Leite — A Expointer é importante em qualquer contexto. É um ambiente positivo, que ajuda a movimentar os negócios, aproximando produtores, empresas e novas tecnologias. Em um cenário difícil, é espaço para debater desafios, apontar soluções e construir caminhos para a superação. Tivemos desafios de estiagens e enchentes, que afetaram a produtividade e a capacidade econômica dos produtores. Virão aqui ministro da Agricultura, candidatos, e permite debater tudo isso que precisa ser feito em direção aos produtores, ajustes em medida provisória para renegociação das dívidas, para poder operacionalizar esse processo de refinanciamento, enfim. Tivemos desafios climáticos mas também há uma perspectiva positiva. A última safra foi boa, com 18 milhões de toneladas de soja, e a próxima pode superar 20 milhões. Há boas perspectivas também para os preços do arroz e da soja. Isso gera expectativas positivas. E essa expectativa naturalmente acaba contagiando também o ambiente da Expointer, embora tenhamos um cenário econômico com juros altos, por conta da gastança do governo federal, que não faz os ajustes necessários.
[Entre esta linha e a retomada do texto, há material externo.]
(* ===== verification/Strings.v ===== *)
(** * C strings

    The functions of string.h and the conversions of stdio.h that the program
    uses.  A C string is the list of its characters before the NUL, an array of
    characters the list of its cells.  Reading a string from an array without a
    terminator leaves the array, which is the fault [OutOfBounds].  The numbers
    that [%x] and [%u] print can be read back, so that names made of them do not
    collide. *)

From stdpp Require Import base numbers list strings.
From S2P Require Import Prelude.

(** ** string.h *)

(** strncpy(dst, src, n): at most [n] characters, padded with zeros *)
Definition strncpy (src : list Z) (n : nat) : list Z :=
  take n src ++ repeat 0 (n - length src).

(** strcmp(s, array) = 0: compares up to the first difference or the NUL *)
Fixpoint strcmp_eq (s : list Z) (array : list Z) : result bool :=
  match s, array with
  | _, [] => Crash OutOfBounds
  | [], c :: _ => Ok (c =? 0)
  | x :: s', c :: array' => if x =? c then strcmp_eq s' array' else Ok false
  end.

(** the string that starts at an array, read by a function that stops at its end *)
Fixpoint cstring (array : list Z) : list Z :=
  match array with
  | [] => []
  | c :: array' => if c =? 0 then [] else c :: cstring array'
  end.

Definition lift_result {S A} (r : result A) : M S A := fun s => (r, s).

(** the string in an array, read up to its terminator (strlen, strcpy, [%s]) *)
Definition read_str {S} (array : list Z) : M S (list Z) :=
  if bool_decide (0 ∈ array) then mret (cstring array) else crash OutOfBounds.

(** a string literal *)
Definition chars (s : string) : list Z :=
  (fun c => Z.of_nat (Ascii.nat_of_ascii c)) <$> String.list_ascii_of_string s.

(** ** stdio.h *)

(** the digits of a number in a base of at most 16, the last one first computed *)
Definition digit (d : Z) : Z := if d <? 10 then 48 + d else 87 + d.
Fixpoint number (fuel : nat) (base v : Z) : list Z :=
  match fuel with
  | O => []
  | S fuel => (if v / base =? 0 then [] else number fuel base (v / base)) ++ [digit (v mod base)]
  end.

(** [%x], [%u] and [%zu], of numbers of at most 64 bits, and [%p] *)
Definition fmt_x (v : Z) : list Z := number 64 16 v.
Definition fmt_u (v : Z) : list Z := number 64 10 v.
Definition fmt_p (v : Z) : list Z := chars "0x" ++ fmt_x v.

(** snprintf(str, n, ...): the string that is stored, given the whole text *)
Definition snprintf (n : nat) (text : list Z) : list Z := take (n - 1) text.

(** ** Names that fit an array *)
Section NameLemmas.
Implicit Types (s name : list Z).

(** a C string: without NUL *)
Definition no_nul s : Prop := Forall (fun c => c <> 0) s.

Lemma strcmp_eq_strncpy s name n :
  Forall (fun c => c <> 0) s -> Forall (fun c => c <> 0) name -> (length name < n)%nat ->
  strcmp_eq s (strncpy name n) = Ok (bool_decide (s = name)).
Proof.
  revert name n. induction s as [|x s IH]; intros name n Hs Hname Hn.
  - destruct name as [|c name]; unfold strncpy; simpl.
    + replace (n - 0)%nat with (S (n - 1)) by (simpl in Hn; lia). rewrite take_nil. done.
    + destruct n as [|n]; [simpl in Hn; lia|]. simpl. inversion_clear Hname.
      by rewrite (proj2 (Z.eqb_neq _ _)) by done.
  - apply Forall_cons in Hs as [Hx Hs].
    destruct name as [|c name]; unfold strncpy.
    + rewrite take_nil. simpl in *. destruct n as [|n]; [lia|]. simpl.
      by rewrite (proj2 (Z.eqb_neq _ _) Hx).
    + destruct n as [|n]; [simpl in Hn; lia|]. simpl in *. inversion_clear Hname.
      destruct (Z.eqb_spec x c) as [->|Hne].
      * change (strcmp_eq s (strncpy name n) = Ok (bool_decide (c :: s = c :: name))).
        rewrite IH by (done || lia). f_equal. apply bool_decide_ext.
        split; [by intros ->|by intros [= ->]].
      * by rewrite bool_decide_eq_false_2 by congruence.
Qed.

Lemma strncpy_inj s s' n : Forall (fun c => c <> 0) s -> Forall (fun c => c <> 0) s' ->
  (length s < n)%nat -> (length s' < n)%nat -> strncpy s n = strncpy s' n -> s = s'.
Proof.
  intros Hs Hs' Hn Hn' E. pose proof (strcmp_eq_strncpy s s n Hs Hs Hn) as H1.
  rewrite E, strcmp_eq_strncpy in H1 by done. injection H1 as H1.
  by rewrite (bool_decide_eq_true_2 (s = s)), bool_decide_eq_true in H1.
Qed.

(** comparing with a name whose first 16 characters match leaves the array *)
Lemma strcmp_eq_overrun s n : (n <= length s)%nat -> Forall (fun c => c <> 0) s ->
  strcmp_eq s (strncpy s n) = Crash OutOfBounds.
Proof.
  revert s. induction n as [|n IH]; intros s Hn Hs; unfold strncpy.
  - simpl. by destruct s.
  - destruct s as [|x s]; simpl in *; [lia|]. rewrite Z.eqb_refl.
    apply Forall_cons in Hs as [_ Hs]. apply IH; [lia|done].
Qed.

Lemma strncpy_length s n : length (strncpy s n) = n.
Proof. unfold strncpy. rewrite length_app, length_take, repeat_length. lia. Qed.

(** a string that leaves room for its terminator is read back from the array *)
Lemma cstring_strncpy s n : no_nul s -> (length s < n)%nat -> cstring (strncpy s n) = s.
Proof.
  unfold strncpy. revert n. induction s as [|c s IH]; intros n Hs Hn; simpl in *.
  - rewrite take_nil. simpl. replace (n - 0)%nat with (S (n - 1)) by lia. done.
  - destruct n as [|n]; [lia|]. simpl. apply Forall_cons in Hs as [Hc Hs].
    rewrite (proj2 (Z.eqb_neq _ _) Hc). f_equal. apply IH; [done|lia].
Qed.
Lemma strncpy_terminated s n : (length s < n)%nat -> 0 ∈ strncpy s n.
Proof.
  intros Hn. unfold strncpy. apply elem_of_app. right.
  replace (n - length s)%nat with (S (n - length s - 1)) by lia. apply elem_of_cons. by left.
Qed.
Lemma strncpy_run {S} s n (t : S) : no_nul s -> (length s < n)%nat ->
  read_str (strncpy s n) t = (Ok s, t).
Proof.
  intros Hs Hn. unfold read_str. rewrite bool_decide_eq_true_2 by by apply strncpy_terminated.
  by rewrite cstring_strncpy.
Qed.

Lemma cstring_no_nul l : no_nul (cstring l).
Proof.
  induction l as [|c l IH]; simpl; [constructor|].
  destruct (Z.eqb_spec c 0); [constructor|by constructor].
Qed.
Lemma cstring_length l : 0 ∈ l -> (length (cstring l) < length l)%nat.
Proof.
  induction l as [|c l IH]; simpl; [by intros ?%elem_of_nil|].
  intros [<-|Hin]%elem_of_cons; [simpl; lia|]. destruct (c =? 0); simpl; [lia|].
  by apply -> Nat.succ_lt_mono; apply IH.
Qed.
Lemma no_nul_app s t : no_nul (s ++ t) <-> no_nul s /\ no_nul t.
Proof. apply Forall_app. Qed.
Lemma no_nul_take k s : no_nul s -> no_nul (take k s).
Proof. apply Forall_take. Qed.
End NameLemmas.

(** ** Numbers *)
Section Numbers.
Context (base : Z) (Hbase : 2 <= base <= 16).

(** reading the digits back *)
Definition digit_value (c : Z) : Z := if c <? 58 then c - 48 else c - 87.
Definition value (l : list Z) : Z := fold_left (fun v c => base * v + digit_value c) l 0.

(** a digit of a lower-case hexadecimal number *)
Definition is_digit (c : Z) : Prop := 48 <= c < 58 \/ 97 <= c < 103.

Lemma value_snoc l c : value (l ++ [c]) = base * value l + digit_value c.
Proof. unfold value. by rewrite fold_left_app. Qed.
Lemma digit_value_digit d : 0 <= d < 16 -> digit_value (digit d) = d.
Proof. intros Hd. unfold digit, digit_value. destruct (Z.ltb_spec d 10); case_bool; zify_bool; lia. Qed.
Lemma digit_is_digit d : 0 <= d < 16 -> is_digit (digit d).
Proof. intros Hd. unfold digit, is_digit. destruct (Z.ltb_spec d 10); lia. Qed.

Lemma value_number fuel : forall v, 0 <= v < base ^ Z.of_nat fuel -> value (number fuel base v) = v.
Proof.
  induction fuel as [|fuel IH]; intros v Hv.
  { change (Z.of_nat 0) with 0 in Hv. rewrite Z.pow_0_r in Hv. simpl. unfold value. simpl. lia. }
  cbn [number]. pose proof (Z.mod_pos_bound v base ltac:(lia)). pose proof (Z.div_mod v base ltac:(lia)).
  rewrite value_snoc, digit_value_digit by lia.
  destruct (Z.eqb_spec (v / base) 0) as [E|E]; [unfold value; simpl; lia|].
  rewrite IH; [lia|]. split; [apply Z.div_pos; lia|].
  apply Z.div_lt_upper_bound; [lia|]. rewrite Nat2Z.inj_succ, Z.pow_succ_r in Hv by lia. lia.
Qed.

Lemma number_digits fuel : forall v, Forall is_digit (number fuel base v).
Proof.
  induction fuel as [|fuel IH]; intros v; [constructor|]. cbn [number]. apply Forall_app. split.
  - destruct (_ =? 0); [constructor|]. apply IH.
  - apply Forall_singleton, digit_is_digit. pose proof (Z.mod_pos_bound v base ltac:(lia)). lia.
Qed.

(** a number below [base ^ k] has at most [k] digits *)
Lemma number_length k : forall fuel v, 0 <= v < base ^ Z.of_nat (S k) -> (length (number fuel base v) <= S k)%nat.
Proof.
  induction k as [|k IH]; intros [|fuel] v Hv; cbn [number length]; try lia.
  - change (Z.of_nat 1) with 1 in Hv. rewrite Z.pow_1_r in Hv.
    rewrite length_app, (Z.div_small v base), Z.eqb_refl by lia. simpl. lia.
  - rewrite length_app. simpl. destruct (_ =? 0); [simpl; lia|].
    enough (length (number fuel base (v / base)) <= S k)%nat by lia. apply IH.
    split; [apply Z.div_pos; lia|]. apply Z.div_lt_upper_bound; [lia|].
    rewrite (Nat2Z.inj_succ (S k)), Z.pow_succ_r in Hv by lia. lia.
Qed.

Lemma number_inj fuel v v' : 0 <= v < base ^ Z.of_nat fuel -> 0 <= v' < base ^ Z.of_nat fuel ->
  number fuel base v = number fuel base v' -> v = v'.
Proof. intros Hv Hv' E. by rewrite <- (value_number fuel v), <- (value_number fuel v'), E. Qed.
End Numbers.

Lemma is_digit_no_nul l : Forall is_digit l -> no_nul l.
Proof. intros Hl. apply (Forall_impl _ _ _ Hl). unfold is_digit. lia. Qed.

(** 95 is the underscore *)
Lemma is_digit_no_underscore l : Forall is_digit l -> 95 ∉ l.
Proof. intros Hl Hin. apply (proj1 (Forall_forall _ _) Hl) in Hin. unfold is_digit in Hin. lia. Qed.

Lemma fmt_x_digits v : Forall is_digit (fmt_x v).
Proof. apply number_digits. lia. Qed.
Lemma fmt_x_length v : 0 <= v < 2 ^ 32 -> (length (fmt_x v) <= 8)%nat.
Proof. intros Hv. apply (number_length 16 ltac:(lia) 7). change (16 ^ Z.of_nat 8) with (2 ^ 32). lia. Qed.
Lemma fmt_x_inj v v' : 0 <= v < 2 ^ 64 -> 0 <= v' < 2 ^ 64 -> fmt_x v = fmt_x v' -> v = v'.
Proof.
  assert (2 ^ 64 <= 16 ^ Z.of_nat 64) by (vm_compute; discriminate).
  intros. apply (number_inj 16 ltac:(lia) 64); [lia..|done].
Qed.

(** two texts agree on what is before their last underscore, and after it *)
Lemma split_last_underscore a a' d d' : 95 ∉ d -> 95 ∉ d' ->
  a ++ 95 :: d = a' ++ 95 :: d' -> a = a' /\ d = d'.
Proof.
  intros Hd Hd' E. revert a' E. induction a as [|x a IH]; intros [|y a'] E; simpl in E.
  - by injection E.
  - injection E as _ E. exfalso. apply Hd. rewrite E. apply elem_of_app. right. by apply elem_of_cons; left.
  - injection E as _ E. exfalso. apply Hd'. rewrite <- E. apply elem_of_app. right. by apply elem_of_cons; left.
  - injection E as -> E. by destruct (IH a' E) as [-> ->].
Qed.

(** the array that holds a string with its terminator *)
Definition holds (n : nat) (array : list Z) : Prop :=
  exists s, no_nul s /\ (length s < n)%nat /\ array = strncpy s n.

Lemma holds_strncpy n s : no_nul s -> (length s < n)%nat -> holds n (strncpy s n).
Proof. intros. by exists s. Qed.
Lemma holds_read {S} n array (t : S) : holds n array -> read_str array t = (Ok (cstring array), t).
Proof. intros (s & Hs & Hn & ->). by rewrite strncpy_run, cstring_strncpy. Qed.
Lemma holds_cstring n array : holds n array -> strncpy (cstring array) n = array.
Proof. intros (s & Hs & Hn & ->). by rewrite cstring_strncpy. Qed.
Lemma holds_length n array : holds n array -> (length (cstring array) < n)%nat.
Proof. intros (s & Hs & Hn & ->). by rewrite cstring_strncpy. Qed.
Lemma holds_nil n : (0 < n)%nat -> holds n (strncpy [] n).
Proof. intros. by apply holds_strncpy; [constructor|]. Qed.
#[export] Hint Resolve holds_strncpy holds_nil cstring_no_nul holds_length : gpi.

Example fmt_x_test : fmt_x 48879 = chars "beef" /\ fmt_x 0 = chars "0" /\ fmt_u 1024 = chars "1024".
Proof. vm_compute. done. Qed.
No ambiente eleitoral também não se sabe muito bem o que o próximo governo efetivamente vai fazer para fazer o tratamento do ajuste das contas. Tudo isso também gera algum grau de incerteza. Mas o produtor vai fazer aquilo que ele sabe fazer. Trabalhar, produzir, plantar e gerar riqueza.
JC — Como enxerga a exposição da troca de mensagens entre o ministro do Supremo Tribunal Federal (STF) Alexandre de Moraes e o banqueiro Daniel Vorcaro? Isso deve interferir nas eleições?
Leite — Sou mais um dos brasileiros que estão muito impactados com essas denúncias que estão surgindo aí. Elas exigem esclarecimento, investigação e o direito à defesa que assiste naturalmente aos que estão envolvidos. Mas é muito preocupante. Sem dúvida nenhuma, parece tornar insustentável a posição do ministro Alexandre de Moraes na Suprema Corte. Não é possível que tenhamos no STF um ministro sobre o qual se recaem suspeitas com mensagens trocadas. Não adianta vir agora discutir a questão da mensagem, se a prova foi juntada dentro do processo adequadamente por conta da legitimidade do ministro que abriu o processo de investigação ou não. É muito grave, são dados objetivos ali, de uma relação entre o banqueiro que protagonizou o maior escândalo de corrupção havido no Brasil e o ministro da Suprema Corte. Isso vai exigir apuração, parece difícil de não ser comprovado, pelo contexto que se tem, mas mesmo que as provas sejam muito claras, há que se percorrer o devido processo legal de investigação e de punição ao ministro. Se a Suprema Corte não fizer por si mesma a abertura dos processos relacionados a esse caso, caberá ao Senado fazer a abertura de um processo por crime de responsabilidade, sem dúvida nenhuma.